Wichtig bei allen neuen Angeboten ist: Sie sollen den ÖPNV ergänzen – nicht behindern, sonst werden wir die Klimaschutzziele nicht erreichen. Der Klimawandel aber lässt sich leider nicht um Geduld bitten. Auch das Bundesverfassungsgericht hat uns sehr deutlich gemacht, dass wir zum Einhalten der Klimaschutzziele verpflichtet sind und deshalb schnell und wirkungsvoll handeln müssen.

Umstieg: eine Aufgabe für alle

Eines muss aber klar sein: Der Umstieg auf eine nachhaltige Mobilität ist nicht allein Aufgabe des Staates, sondern eine Herausforderung, die die Gesellschaft gemeinsam angehen muss. Wir alle sollten uns regelmäßig fragen, ob wir unsere Mobilitätsbedürfnisse wirklich schon auf die klimafreundlichste Art erfüllen, die uns möglich ist – oder ob da nicht noch ein bisschen mehr geht.
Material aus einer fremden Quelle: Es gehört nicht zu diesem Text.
(** The broker sends again what it waits for. *)
Lemma resend_ok {R} log (b : BrokerLink R) to_ca to_broker : broker_ok log b ->
  wire_ok log (pending_view (bl_pending b)).*1 to_ca to_broker ->
  wire_ok log (pending_view (bl_pending b)).*1 (to_ca ++ reply (broker_resend b)) to_broker.
Proof.
  intros [_ _ Hone Ha _ _] [Hc Hb (old & new & Hr & Ho & Hn)].
  unfold broker_resend, go_on. cbn [reply]. rewrite pending_snapshot_view.
  destruct (pending_view (bl_pending b)) as [|[id bytes] [|? ?]]; cbn [length] in Hone; [| |lia]; cbn.
  { rewrite app_nil_r. constructor; try done. by exists old, new. }
  apply Forall_singleton in Ha as (request & Ht & He & Hlast). cbn [fst snd] in *.
  constructor; [|done|].
  - apply Forall_app. split; [done|]. apply Forall_singleton. apply link_decode_encode in He.
    eexists. split; [exact He|]. done.
  - rewrite request_ids_app, Hr. unfold request_ids. cbn. rewrite (request_id_encoded _ _ _ He).
    destruct (decide (id ∈ processed_ids log)) as [Hin|Hin].
    + assert (new = []) as ->.
      { destruct new as [|x new]; [done|]. apply Forall_cons in Hn as [[Hx Hx'] _].
        apply list_elem_of_singleton in Hx' as ->. done. }
      exists (old ++ [id]), []. rewrite !app_nil_r. split; [done|]. split; [|by constructor].
      apply Forall_app. split; [done|]. apply Forall_singleton. auto.
    + exists old, (new ++ [id]). rewrite app_assoc. split; [done|]. split; [done|].
      apply Forall_app. split; [done|]. apply Forall_singleton. split; [done|]. by left.
Qed.

(** ** The steps of the broker *)

Lemma taken_in log id request : Taken id request ∈ log -> id ∈ taken_ids log.
Proof. intros H. apply list_elem_of_omap. by exists (Taken id request). Qed.

Lemma processed_taken used log id : log_ok used log -> id ∈ processed_ids log -> id ∈ taken_ids log.
Proof.
  intros [_ _ _ _ _ _ Hh Hl] (e & He & Hid)%list_elem_of_omap.
  destruct e; try done; injection Hid as ->; eauto using taken_in.
Qed.

(** What the broker adds to the log changes only what it did. *)
Definition quiet (l : list LinkEvent) : Prop := processed_ids l = [] /\ all_generated l = [].

Lemma quiet_app log l : quiet l ->
  processed_ids (log ++ l) = processed_ids log /\ all_generated (log ++ l) = all_generated log.
Proof. intros [Hp Hg]. rewrite processed_ids_app, all_generated_app, Hp, Hg. by rewrite !app_nil_r. Qed.

Lemma quiet_nil : quiet [].
Proof. done. Qed.

Section broker_steps.
Context {R : Type} `{DeliveryRouter R}.
Implicit Types b : BrokerLink R.

(** What a step of the broker keeps. *)
Record broker_keeps used log to_ca to_broker (x : Reaction * BrokerLink R) : Prop := mkBrokerKeeps {
  bk_log : log_ok used (log ++ events x.1);
  bk_broker : broker_ok (log ++ events x.1) x.2;
  bk_wire : wire_ok (log ++ events x.1) (pending_view (bl_pending x.2)).*1
    (to_ca ++ reply x.1) to_broker;
  bk_quiet : quiet (events x.1);
}.

Lemma broker_keeps_silent used log to_ca to_broker p b : log_ok used log -> broker_ok log b ->
  wire_ok log (pending_view (bl_pending b)).*1 to_ca to_broker ->
  broker_keeps used log to_ca to_broker (mkReaction [] p [], b).
Proof. intros. constructor; cbn [events reply fst snd]; rewrite ?app_nil_r; done. Qed.
Lemma broker_incoming_events bytes (b : BrokerLink R) x b' : broker_incoming bytes b = (x, b') ->
  (bl_router b' = bl_router b /\ events x = []) \/
  exists id f, bl_router b' = (deliver f (bl_router b)).2 /\
    events x = if (deliver f (bl_router b)).1 then [Routed id f] else [].
Proof.
  unfold broker_incoming. destruct (decode bytes) as [f|e|]; [|intros [= <- <-]; by left..].
  destruct (link_kind f); try (intros [= <- <-]; by left).
  destruct (dedup_contains _ _).
  { intros [= <- <-]. left. split; [done|]. unfold acknowledge. by destruct (encode FrameKind.Ack (link_id f) []). }
  destruct (deliver (link_payload f) (bl_router b)) as [accepted router] eqn:Hd.
  intros Hrun. right. exists (link_id f), (link_payload f). rewrite Hd. cbn [fst snd]. revert Hrun.
  destruct accepted; [|by intros [= <- <-]].
  destruct (dedup_insert (link_id f) (bl_acquired b)) as [[[]|e|] acquired]; intros [= <- <-]; [|done..].
  split; [done|]. unfold acknowledge. by destruct (encode FrameKind.Ack (link_id f) []).
Qed.

Lemma acknowledge_events id log failed : events (acknowledge id log failed) = log.
Proof. unfold acknowledge. by destruct (encode FrameKind.Ack id []). Qed.

Lemma finish_request_events id log (c : CaLink S) : events (finish_request id log c).1 = log.
Proof.
  unfold finish_request. destruct (dedup_insert id (cl_acquired c)) as [[[]|e|] acquired]; [|done..].
  apply acknowledge_events.
Qed.

End events.

Section answers.
Context {R S : Type} `{DeliveryRouter R} `{HS : RequestHandlerLaws S handler_inv maximum}.

(** The deliveries are what a well-formed CA made of the request. *)
Definition answered (request : list byte) (ds : list (list byte)) : Prop :=
  exists now s s', handler_inv s /\ handle request now s = (Ok (ProcessResult.Deliveries ds), s').

Definition all_answered (log : list LinkEvent) : Prop :=
  forall rid request ds, Handled rid request ds ∈ log -> ds = [] \/ answered request ds.*2.

Lemma all_answered_app log more : all_answered log -> all_answered more -> all_answered (log ++ more).
Proof. intros Hl Hm rid request ds [Hin|Hin]%elem_of_app; [by eapply Hl|by eapply Hm]. Qed.

Lemma all_answered_none more : processed_ids more = [] -> all_answered more.
Proof.
  intros Hnone rid request ds Hin. exfalso. assert (rid ∈ processed_ids more) as Habs.
  { apply list_elem_of_omap. by exists (Handled rid request ds). }
  rewrite Hnone in Habs. by apply elem_of_nil in Habs.
Qed.

Lemma all_answered_one e : match e with Handled _ request ds => ds = [] \/ answered request ds.*2 | _ => True end ->
  all_answered [e].
Proof. intros He rid request ds Hin%list_elem_of_singleton. by subst e. Qed.

Lemma cad_incoming_answered bytes now ids (c : CaLink S) : handler_inv (cl_ca c) ->
  all_answered (events (cad_incoming bytes now ids c).1).
Proof.
  intros Hc. assert (all_answered []) as Hnil by by apply all_answered_none.
  unfold cad_incoming. destruct (decode bytes) as [f|e|]; [|done..]. destruct (link_kind f); [|done| |done..].
  - case_bool_decide; [done|]. destruct (dedup_contains _ _); [cbn; by rewrite acknowledge_events|].
    case_bool_decide; [|done]. unfold cad_request.
    destruct (handle (link_payload f) now (cl_ca c)) as [[[|deliveries]|e|] s] eqn:Hrun; cycle -1; [done|..];
      rewrite ?finish_request_events; try (apply all_answered_one; by left).
    case_match; [by apply all_answered_one|].
    destruct (encode_deliveries _ _ _) as [[[encoded acquired]|e|] pending] eqn:Henc; [|by apply all_answered_one..].
    apply encode_deliveries_payloads in Henc as <-.
    assert (all_answered [Handled (link_id f) (link_payload f) acquired]) as Hone.
    { apply all_answered_one. right. by exists now, (cl_ca c), s. }
    destruct encoded; [by rewrite finish_request_events|]. by destruct (dedup_insert _ _) as [[[]|e|] ?].
  - destruct (cl_current c); [|done]. destruct (pending_is_empty _); [|done]. cbn. by rewrite acknowledge_events.
Qed.
Lemma cad_does_simulated branch x y : simulates x y -> network (cad_does cad_io_deadline branch x) ->
  exists steps, stands_for (CadDoes branch) steps /\
    simulates (cad_does cad_io_deadline branch x) (link_run steps y).
Proof.
  intros Hsim Hnet. unfold cad_does in *. destruct (ss_connection x) as [[b c]|] eqn:Hx; cycle 1.
  1: exists []; split; [apply stands_for_none|done].
  destruct (le_up c) eqn:Hup; cycle 1.
  1: exists []; split; [apply stands_for_none|done].
  destruct (cad_session_branch branch (ss_ca x) (le_stream c)) as [z s] eqn:Hrun.
  destruct (settle_session _ z s) as [[p ca] s'] eqn:Hset. destruct Hnet as [Hnet _].
  destruct (cad_branch_simulated _ _ _ _ _ _ _ _ _ _ Hsim Hx Hup Hrun Hset Hnet)
    as (Hs & Ho & Hnoexit & steps & way & Hfor & Hlink & Hin).
  destruct Hsim as (Hb & Hc & He & Hl & Hbu & Hcu & Hcon). rewrite Hx in Hbu, Hcu, Hcon.
  destruct Hcon as (Hib & Hic & Hbc & Hcb).
  destruct (settle_carried _ _ _ _ _ _ _ _ _ Hcb Hup Hs Ho Hset) as (Hs' & Hi' & -> & n & Hout & Hp).
  destruct Hp as [[-> Htake]|[-> Hreply]].
  - exists steps. split; [done|]. rewrite Hlink. rewrite Htake in Hout.
    unfold simulates. cbn. rewrite Hb, He, Hl, Hbu. done.
  - exists (steps ++ [LoseToBroker (length (sy_to_broker y) + n); CaCut]). split.
    { apply stands_for_app; [done..|]. intros ?. rewrite !elem_of_cons, elem_of_nil. naive_solver. }
    unfold link_run in *. rewrite foldl_app, Hlink. unfold simulates. cbn.
    rewrite Hb, He, Hl, Hbu, take_app_add, (bool_decide_eq_false_2 (progress z.1 = Exited)) by auto. done.
Qed.

(** *** A connection *)

Lemma open_session_effect d m frames opened reads writes : speaks m reads writes -> new_stream opened ->
  let e := open_session d (m opened) (go_on frames) opened in
  le_opened e = opened /\ framed_inv (le_stream e) /\
  exists hs n part, framed_output (le_stream e) = wire (hs ++ take n frames) ++ part /\
    Forall small (hs ++ take n frames) /\ partial part /\ length hs <= writes /\
    (length hs < writes -> take n frames = []) /\
    (le_up e = true -> part = [] /\ take n frames = frames /\
       exists got, Forall small got /\ length got = reads /\
         framed_input opened = wire got ++ framed_input (le_stream e)).
Proof.
  intros Hm [Hi Ho]. unfold open_session. destruct (m opened) as [res s] eqn:Hrun.
  apply Hm in Hrun as (Hs & hs & part & Hout & Hsm & Hp & Hlen & Hok); [|done]. rewrite Ho in Hout.
  destruct res as [[]|e|]; cycle 1.
  1, 2: split; [done|]; split; [done|]; exists hs, 0, part; cbn; rewrite app_nil_r; done.
  destruct (Hok eq_refl) as (-> & Hw & got & Hg & Hr & Hin). cbn in Hout. rewrite app_nil_r in Hout.
  destruct (settle_session d (go_on frames, ()) s) as [[p u] s'] eqn:Hset. cbn.
  apply settle_effect in Hset as (Hs' & Hin' & _ & n & part & Ho' & Hsm' & Hp' & Hcase); [|done].
  split; [done|]. split; [done|]. exists hs, n, part. rewrite Ho', Hout, wire_app, <-app_assoc. split; [done|].
  split; [by apply Forall_app|]. do 2 (split; [done|]). split; [lia|]. intros Hup%bool_decide_eq_true.
  destruct Hcase as [(_ & ? & ?)|[-> _]]; [|done]. do 2 (split; [done|]). exists got. by rewrite Hin'.
Qed.

(** What was read of the authentication is what was written of it. *)
Lemma handshake_aligned (got hs rest : list (list byte)) k : got `prefix_of` hs ++ rest -> length got = k ->
  length hs <= k -> (length hs < k -> rest = []) -> hs = got.
Proof.
  intros [more Heq] Hg Hle Hrest. destruct (decide (length hs < k)) as [Hlt|Hge].
  - rewrite (Hrest Hlt), app_nil_r in Heq. apply (f_equal length) in Heq. rewrite length_app in Heq. lia.
  - apply app_inj_1 in Heq as [? _]; [done|lia].
Qed.

(** From one end to the other after both have opened their sessions. *)
Lemma connection_carried w r opened hs (frames : list (list byte)) part k :
  framed_output (le_stream w) = wire (hs ++ frames) ++ part -> Forall small (hs ++ frames) -> partial part ->
  length hs <= k -> (length hs < k -> frames = []) -> (le_up w = true -> part = []) -> received w r ->
  le_opened r = opened ->
  (le_up r = true -> exists got, Forall small got /\ length got = k /\
     framed_input opened = wire got ++ framed_input (le_stream r)) ->
  carried w r frames.
Proof.
  intros Ho Hsm Hp Hlen Hshort Hup Hnet <- Hr. exists (hs ++ frames), part. do 4 (split; [done|]).
  intros Hru. destruct (Hr Hru) as (got & Hg & Hk & Hin). exists got. do 2 (split; [done|]).
  f_equal. eapply handshake_aligned; [|exact Hk|done..].
  eapply wire_prefix; [done..|]. rewrite <-Ho. by apply Hnet.
Qed.

Abbreviation connect := (connection_step config cad_psk auth_deadline cad_io_deadline).

Lemma connection_simulated sb sc challenge challenge_bytes x y : simulates x y ->
  new_stream sb -> new_stream sc -> network (connect sb sc challenge challenge_bytes x) ->
  exists steps, stands_for (Connection sb sc challenge challenge_bytes) steps /\
    simulates (connect sb sc challenge challenge_bytes x) (link_run steps y).
Proof.
  intros (Hb & Hc & He & Hl & Hbu & Hcu & Hcon) Hsb Hsc. unfold connection_step.
  destruct (ss_exited x || is_up (fst <$> ss_connection x) || is_up (snd <$> ss_connection x)) eqn:Hguard.
  { intros _. exists []. split; [apply stands_for_none|done]. }
  apply orb_false_iff in Hguard as [[Hex Hbd]%orb_false_iff Hcd].
  destruct (open_session_effect (lc_connect_deadline config) _ (pending_snapshot (bl_pending (ss_broker x))) sb 2 1
    (speaks_authenticate_ca (lc_psk config) (lc_connect_deadline config)) Hsb)
    as (Hbo & Hbi & hsb & nb & pb & Hob & Hsmb & Hpb & Hlb & Hshb & Hupb).
  destruct (open_session_effect cad_io_deadline _ (pending_snapshot (cl_pending (ss_ca x))) sc 1 2
    (speaks_authenticate_broker challenge challenge_bytes cad_psk auth_deadline) Hsc)
    as (Hco & Hci & hsc & nc & pc & Hoc & Hsmc & Hpc & Hlc & Hshc & Hupc).
  unfold broker_resend, cad_resend. revert Hbo Hbi Hob Hupb Hco Hci Hoc Hupc.
  generalize (open_session (lc_connect_deadline config) (authenticate_ca (lc_psk config) (lc_connect_deadline config) sb)
    (go_on (pending_snapshot (bl_pending (ss_broker x)))) sb).
  generalize (open_session cad_io_deadline (authenticate_broker challenge challenge_bytes cad_psk auth_deadline sc)
    (go_on (pending_snapshot (cl_pending (ss_ca x)))) sc).
  intros c b Hbo Hbi Hob Hupb Hco Hci Hoc Hupc [Hnbc Hncb]; cbn [ss_connection] in *.
  assert (carried b c (take nb (pending_snapshot (bl_pending (ss_broker x))))) as Hbc.
  { eapply (connection_carried b c sc hsb _ pb 1); try done; naive_solver. }
  assert (carried c b (take nc (pending_snapshot (cl_pending (ss_ca x))))) as Hcb.
  { eapply (connection_carried c b sb hsc _ pc 2); try done; naive_solver. }
  exists ([Connect] ++ (if le_up b then [] else [LoseToCa nb; BrokerCut]) ++
          (if le_up c then [] else [LoseToBroker nc; CaCut])).
  split; [split; [by destruct (le_up b), (le_up c)|]|].
  { intros ca. destruct (le_up b), (le_up c); cbn; rewrite !elem_of_cons, elem_of_nil; naive_solver. }
  unfold simulates, link_run. cbn [app foldl link_step fst snd ss_broker ss_ca ss_connection ss_exited ss_log fmap option_fmap option_map is_up].
  rewrite Hbu, Hbd, Hcu, Hcd, He, Hex. cbn [orb]. rewrite Hb, Hc, Hl.
  destruct (le_up b) eqn:Hub, (le_up c) eqn:Huc; cbn; do 8 (split; [done|]);
    (split; [try (destruct (Hupb eq_refl) as (_ & <- & _))|try (destruct (Hupc eq_refl) as (_ & <- & _))]); done.
Qed.

(** *** Runs *)

Lemma stream_step_simulated st x y : simulates x y -> fresh_streams st -> network (step st x) ->
  exists steps, stands_for st steps /\ simulates (step st x) (link_run steps y).
Proof.
  intros Hsim Hfresh Hnet. destruct st as [sb sc challenge bytes|branch|branch|router|ca]; cbn [stream_step] in *.
  - destruct Hfresh. by apply connection_simulated.
  - by apply broker_does_simulated.
  - by apply cad_does_simulated.
  - exists [RouterChanges router]. split; [split; [done|intros ca [=]%list_elem_of_singleton]|].
    destruct Hsim as (Hb & Hrest). unfold simulates. cbn. by rewrite Hb.
  - exists [CaReloads ca]. split; [split; [done|by intros ca' [= ->]%list_elem_of_singleton]|].
    destruct Hsim as (Hb & Hc & Hrest). unfold simulates. cbn. by rewrite Hb, Hc.
Qed.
Damit kämen wir schon einen großen Schritt voran.

Parallel dazu wird die Bundesregierung in dieser Legislaturperiode alles daransetzen, dass möglichst viele attraktive Mobilitätsangebote entstehen – und dass immer mehr Menschen diese Attraktivität erkennen. Der ÖPNV hat dabei klare Vorteile. Bus und Bahn sind klimafreundlich, man muss sich während der Fahrt nicht konzentrieren, steht nicht im Stau und spart sich anschließend die Parkplatzsuche. Klug vernetzt, eng vertaktet und ergänzt um innovative Angebote, die die Menschen zum Bahnhof oder zur Haltestelle bringen und von dort wieder nach Hause – das ist die Zukunft des ÖPNV. Und genau das muss das Ziel sein: dass die Menschen den ÖPNV nicht nur nutzen, weil sie es müssen oder weil sie umweltbewusst sind, sondern weil es so bequem, günstig und praktisch ist. Eben einfach gut.

Klug vernetzt, eng vertaktet und ergänzt um innovative Angebote: So kann der ÖPNV die Menschen für sich gewinnen.